PRT REMINDER Physical Fitness Assessment (PFA) Cycle 16-2: The PFA will commence 24 Oct 2016. All medically cleared members are required to participate. All leave and TAD requirements are to be managed accordingly. Medical Screening: No member is authorized to participate in the PRT without an updated PHA. Any member with an expiring PHA prior to 24 Oct 2016 is required to go to medical to obtain a current PHA. All PARFQS (NAVPERS 6110/3) are to be completed in PRIMS prior to 07 Oct 2016. If there are “yes” responses that require you to be seen by medical, print, sign and take to medical for clearance. If a medical waiver is required, print the NAVMED 6110/4 (PFA Medical Clearance/Waiver Form) and take to medical. NOTE: This medical appointment can be in conjunction with the PHA, but does not replace the requirement to have a current PHA. Medical Waivers: All medical waivers are to be turned in prior to conducting the BCA. After-the-fact (retroactive) BCA medical waivers are not authorized.
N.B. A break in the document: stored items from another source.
Lemma heap_root a n j x y :
  heap_from a n 0 → n ≤ zlen a → 0 ≤ j < n → a.[0] = Some x → a.[j] = Some y → lt x y = false.
Proof.
  intros Hh Hn [Hj0 Hjn] Hx. revert j Hj0 Hjn y.
  apply (Zlt_0_ind (λ j, j < n → ∀ y, a.[j] = Some y → lt x y = false)).
  intros j IH Hj Hjn y Hy. destruct (decide (j = 0)) as [->|Hj0].
  { simplify_eq. apply lt_irrefl. }
  set (p := (j - 1) / 2). assert (Hp : 0 ≤ p < j ∧ child p j) by (pose proof (half_bounds (j - 1)); unfold p, child; lia).
  destruct (zget_is_Some a p) as [z Hz]; [lia|].
  apply (le_trans y z x); [|by apply (IH p); [lia|lia|]]. apply (Hh p ltac:(lia) j z y); [apply Hp|done|done|done].
Qed.

(** Every element from [i] on is no smaller than those before it. *)
Definition le_from a i n : Prop :=
  ∀ j k x y, 0 ≤ j < k → i ≤ k < n → a.[j] = Some x → a.[k] = Some y → lt y x = false.

Lemma heap_pop a n i :
  1 ≤ i < n → n ≤ zlen a → heap_from a (i + 1) 0 → le_from a (i + 1) n →
  ∃ a', (a ← swap a 0 i; sift_down lt (Z.to_nat i + 1) a i 0) = Some a' ∧
    permutes_prefix a a' n ∧ heap_from a' i 0 ∧ le_from a' i n.
Proof.
  intros Hi Hn Hh Hle. destruct (swap_spec a 0 i) as (b & Hs & _ & Hl & Hb0 & Hbi & Hbo); [lia|lia|].
  rewrite Hs. cbn [mbind option_bind].
  destruct (sift_down_spec (Z.to_nat i + 1) b i 0 0) as (c & -> & Hp & Hhc); [lia|lia|lia|lia| |].
  { split; [|unfold child; lia]. intros p Hp Hp0 k x y Hk Hki Hx Hy. unfold child in Hk.
    rewrite Hbo in Hx, Hy by lia. apply (Hh p Hp k x y); [done|lia|done|done]. }
  exists c. split; [done|]. pose proof (swap_prefix a b 0 i n ltac:(lia) ltac:(lia) Hn Hs) as Hpab.
  split; [eapply permutes_prefix_trans; [done|by eapply permutes_prefix_mono; [|done]; lia]|].
  split; [done|]. destruct Hp as (_ & _ & Hco & Hci).
  assert (Hbefore : ∀ j, 0 ≤ j ≤ i → ∃ j', 0 ≤ j' ≤ i ∧ c.[j] = a.[j']).
  { intros j Hj. assert (∃ j1, 0 ≤ j1 ≤ i ∧ c.[j] = b.[j1]) as (j1 & Hj1 & ->).
    - destruct (decide (j = i)) as [->|]; [exists i; split; [lia|apply Hco; lia]|].
      destruct (Hci j) as (j1 & ? & ?); [lia|]. exists j1. split; [lia|done].
    - destruct (decide (j1 = 0)) as [->|]; [exists i; split; [lia|congruence]|].
      destruct (decide (j1 = i)) as [->|]; [exists 0; split; [lia|congruence]|].
      exists j1. split; [lia|]. apply Hbo; lia. }
  intros j k x y Hj Hk Hx Hy. rewrite Hco in Hy by lia. destruct (decide (k = i)) as [->|Hki].
  - rewrite Hbi in Hy. destruct (Hbefore j) as (j' & Hj' & Hcj); [lia|]. rewrite Hcj in Hx.
    by apply (heap_root a (i + 1) j'); [|lia|lia| |].
  - rewrite Hbo in Hy by lia. destruct (decide (j ≤ i)) as [Hji|Hji].
    + destruct (Hbefore j) as (j' & Hj' & Hcj); [lia|]. rewrite Hcj in Hx. apply (Hle j' k); [lia|lia|done|done].
    + rewrite Hco, Hbo in Hx by lia. apply (Hle j k); [lia|lia|done|done].
Qed.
It is important to address any unexplained weight gain or medical issues prior to testing. BCA results are final. BCA: Official BCAs will only be performed by the CFL staff (CFL and authorized ACFLs) with an authorized retractable tape measure. Official testing will take place in compartment 5-138-0-M on 24-28 Oct 2016 from 07301430 daily by department. No courtesy BCAs will be conducted during the official PFA cycle. Bad Day BCAs are not authorized. All members requiring taping must be in the official Navy PTU. WPRT. Official PRT testing will take place at Fort Monroe and the aft cardio gym 31 Oct to 04 Nov 2016 from 08001430 daily by department. All participants must perform testing in the official Navy PTU. The CO has authorized 1 PRT retest (Bad Day). All “Bad Day” special request chits are required to be submitted within 24 hours of the PRT failure. All retests must be completed within 7 days of the PRT failure. Alternate cardio options are authorized. Sign-up sheets will be provided during the week of the BCA.